The ’basic income’ model does highlight one of the other weaknesses of the current tax and transfers system. That model involves a hefty increase in the tax threshold – when tax first exceeds the basic payment. While the community is unlikely to be willing to pay people regardless of personal capacity, it has long favoured progressivity in the tax system; and it is the tax threshold that does most to achieve this. The Henry Review recognised this and recommended a significant increase. Sadly, that is not how the Government’s legislated tax changes are designed. A more appropriate income tax scale would have a big increase in the threshold with a slightly higher standard marginal rate than the 30% proposed by the Government.

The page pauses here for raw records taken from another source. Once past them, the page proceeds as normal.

(** *** The role *)

(** C3. The role is a function of the sender and of the configured admin
    identifier alone: admin iff the sender's identifier is the configured
    one, premium as the sender's flag says and not premium without a flag,
    locale the sender's language tag when there is a non-empty one and
    [en] otherwise; a sender with every optional field absent is still
    classified. *)
Theorem classify_role (u : User) :
  (is_admin (classify BOT_ADMIN_ID u) = true <-> user_id u = BOT_ADMIN_ID)
  /\ is_premium (classify BOT_ADMIN_ID u) =
       match user_is_premium u with
       | Some flag => flag
       | None => false
       end
  /\ locale (classify BOT_ADMIN_ID u) =
       match user_language_code u with
       | Some tag => if (tag =? "")%string then "en" else tag
       | None => "en"
       end
  /\ classify BOT_ADMIN_ID
       {| user_id := user_id u; user_is_bot := user_is_bot u;
          user_is_premium := None; user_language_code := None;
          user_username := None |} =
     {| is_admin := user_id u =? BOT_ADMIN_ID; is_premium := false;
        locale := "en"; is_bot := user_is_bot u |}.
Proof.
  unfold classify; cbn [is_admin is_premium locale user_id user_is_bot
                        user_is_premium user_language_code].
  split; [apply Z.eqb_eq|].
  split; [destruct (user_is_premium u) as [[|]|]; reflexivity|].
  split; [|reflexivity].
  destruct (user_language_code u) as [[|c tag]|]; reflexivity.
Qed.

(** *** The help text *)

Lemma help_text_sections (loc : string) (role : RoleSnapshot) :
  render_help t loc (help_sections role) =
  (let help_text := (t loc "help.header" [] ++ nl ++ nl)%string in
   let help_text := (help_text ++ section_text t loc HelpGeneral)%string in
   let help_text :=
     if is_premium role
     then (help_text ++ section_text t loc HelpPremium)%string
     else help_text in
   if is_admin role
   then (help_text ++ section_text t loc HelpAdmin)%string
   else help_text).
Proof.
  unfold render_help, help_sections.
  destruct (is_premium role), (is_admin role);
    cbn [map app String.concat section_text];
    cbn zeta; rewrite ?append_assoc; reflexivity.
Qed.

(** C5. For every sender the help handler sends one reply, made of the
    header and the general section, then the premium section iff the role
    is premium, then the admin section iff the role is admin; an admin who
    is premium is sent header, general, premium and admin, once each, in
    that order. *)
Theorem help_reply_sections (w : World) (message : Message) (u : User) :
  from_user message = Some u ->
  let role := classify BOT_ADMIN_ID u in
  events (command_help_handler t BOT_ADMIN_ID w message) =
    [EvAnswer (chat_id (chat message))
              (render_help t (locale role) (help_sections role))
              (Some "Markdown") None]
  /\ (exists rest, help_sections role = HelpHeader :: HelpGeneral :: rest)
  /\ (In HelpPremium (help_sections role) <-> is_premium role = true)
  /\ (In HelpAdmin (help_sections role) <-> is_admin role = true)
  /\ NoDup (help_sections role)
  /\ (is_premium role = true -> is_admin role = true ->
      help_sections role = [HelpHeader; HelpGeneral; HelpPremium; HelpAdmin]).
Proof.
  intros Hu role. split.
  - rewrite help_text_sections.
    unfold command_help_handler. rewrite Hu. subst role.
    cbn [classify is_admin is_premium locale section_text].
    destruct (or_bool (user_is_premium u) false), (user_id u =? BOT_ADMIN_ID);
      reflexivity.
  - unfold help_sections.
    destruct (is_premium role), (is_admin role); cbn [app];
      repeat match goal with
             | |- _ /\ _ => split
             | |- exists rest, _ => eexists; reflexivity
             | |- NoDup _ => repeat constructor; simpl; intuition discriminate
             | |- _ <-> _ => simpl; intuition discriminate
             | |- _ -> _ -> _ = _ =>
                 intros Hp Ha; (discriminate Hp || discriminate Ha || reflexivity)
             end.
Qed.

(** *** The start handler, step by step *)

Lemma command_start_handler_steps (w : World) (message : Message) (u : User) :
  from_user message = Some u ->
  command_start_handler t BOT_ADMIN_ID w message =
  (call EvGetSession (get_session w) ;;
   persistence_block w message u ;;
   welcome_and_menu t BOT_ADMIN_ID w message u).
Proof.
  intros Hu. unfold command_start_handler. rewrite Hu. reflexivity.
Qed.

(** The storage operations cannot reach the transport: the reply and the
    menu update are the same under any storage. *)
Lemma welcome_and_menu_storage (w : World) (message : Message) (u : User) :
  welcome_and_menu t BOT_ADMIN_ID (with_working_storage w) message u =
  welcome_and_menu t BOT_ADMIN_ID w message u.
Proof. reflexivity. Qed.

(** The [try] statement makes its repository calls, logs, and calls
    [session.close()] last, whatever its body did. *)
Lemma persistence_block_phases (w : World) (message : Message) (u : User) :
  run_phases Persisting (events (persistence_block w message u)) = Some Closed.
Proof.
  unfold persistence_block, try_finally, try_except_Exception, bind, call, LOG.
  destruct (try_create_chat w (chat_data_of w message)) as [[]|[c s|c s]];
    [destruct (save_user w (user_data_of u)) as [[]|[c s|c s]]| |];
    destruct (session_close w) as [[]|e']; reflexivity.
Qed.

(** A storage error is logged and swallowed: the block ends as the close
    of the session ends. *)
Lemma persistence_block_swallows (w : World) (message : Message) (u : User)
      (e : exn) :
  try_create_chat w (chat_data_of w message) = Raise e
  \/ (try_create_chat w (chat_data_of w message) = Ok tt
      /\ save_user w (user_data_of u) = Raise e) ->
  isinstance_Exception e = true ->
  outcome (persistence_block w message u) = session_close w
  /\ In (EvLog EXCEPTION "Failed to save user on /start: %s" [LExc e])
        (events (persistence_block w message u))
  /\ filter is_transport_event (events (persistence_block w message u)) = [].
Proof.
  intros Hfail He.
  unfold persistence_block, try_finally, try_except_Exception, bind, call, LOG.
  destruct Hfail as [Hchat|[Hchat Huser]]; rewrite Hchat; [|rewrite Huser];
    rewrite He; destruct (session_close w) as [[]|e']; simpl; auto 6.
Qed.

(** With a working storage the block ends as the close of the session
    ends, too, and it has touched no transport. *)
Lemma persistence_block_working (w : World) (message : Message) (u : User) :
  outcome (persistence_block (with_working_storage w) message u) = session_close w
  /\ filter is_transport_event
       (events (persistence_block (with_working_storage w) message u)) = [].
Proof.
  unfold persistence_block, try_finally, try_except_Exception, bind, call, LOG.
  cbn [with_working_storage try_create_chat save_user session_close].
  destruct (session_close w) as [[]|e']; simpl; auto.
Qed.

(** The menu update logs and pushes, nothing else. *)
Lemma update_user_commands_phases (w : World) (message : Message)
      (admin premium : bool) :
  run_phases Replied (events (update_user_commands t w message admin premium))
  = Some Replied.
Proof.
  unfold update_user_commands.
  destruct (from_user message) as [u|]; [|reflexivity].
  destruct (bot message) as [b|]; [|reflexivity].
  destruct admin, premium; unfold bind, LOG, call, ret; simpl;
    match goal with
    | |- context [set_my_commands ?w ?b ?c ?s] =>
        destruct (set_my_commands w b c s) as [[|]|e]
    end; reflexivity.
Qed.

Lemma welcome_and_menu_phases (w : World) (message : Message) (u : User) :
  run_phases Closed (events (welcome_and_menu t BOT_ADMIN_ID w message u))
  = Some Replied.
Proof.
  unfold welcome_and_menu. rewrite bind_call.
  destruct (answer w _ _ _ _) as [[]|e]; [|reflexivity].
  cbn [events snd welcome_event run_phases phase_step].
  apply update_user_commands_phases.
Qed.

(** Every trace of the start handler is in order, and it has left
    [Persisting] as soon as a session was obtained. *)
Lemma command_start_handler_phases (w : World) (message : Message) :
  exists q,
    run_phases Persisting (events (command_start_handler t BOT_ADMIN_ID w message))
    = Some q
    /\ (from_user message <> None -> get_session w = Ok tt -> q <> Persisting).
Proof.
  destruct (from_user message) as [u|] eqn:Hu.
  - rewrite (command_start_handler_steps w message u Hu), bind_call.
    destruct (get_session w) as [[]|e].
    + cbn [events snd run_phases phase_step].
      rewrite events_bind, run_phases_app, persistence_block_phases.
      destruct (outcome (persistence_block w message u)) as [[]|e].
      * rewrite welcome_and_menu_phases. eexists; split; [reflexivity|].
        discriminate.
      * eexists; split; [reflexivity|]. discriminate.
    + eexists; split; [reflexivity|]. discriminate.
  - unfold command_start_handler. rewrite Hu.
    eexists; split; [reflexivity|]. intros H; now elim H.
Qed.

A final aspect of the social policy new normal we might aim for concerns inter-generational equity. This is important, but the problem should not be exaggerated. It is true that repayment of the public debt will fall primarily on current and future workers, but the scale of existing tax relief for superannuants is often exaggerated, and little recognition is given to the fact that most current superannuants have not benefited from lifetime membership of a mature system (public service retirees like me are the exception). Payments from taxed superannuation schemes are exempt from tax but, unlike most overseas schemes (and the old public service schemes), contributions have been taxed in the past as have fund earnings. The upfront tax is, post-Turnbull, progressive and there are limits on contributions.
Rather than focus on increasing tax on superannuation, we should place more effort on ensuring retirees translate their superannuation savings into secure retirement income streams and penalise them if they instead leave excessive money in their estates. And we should look to phase in the inclusion of the home (above some threshold) in the age pension means test.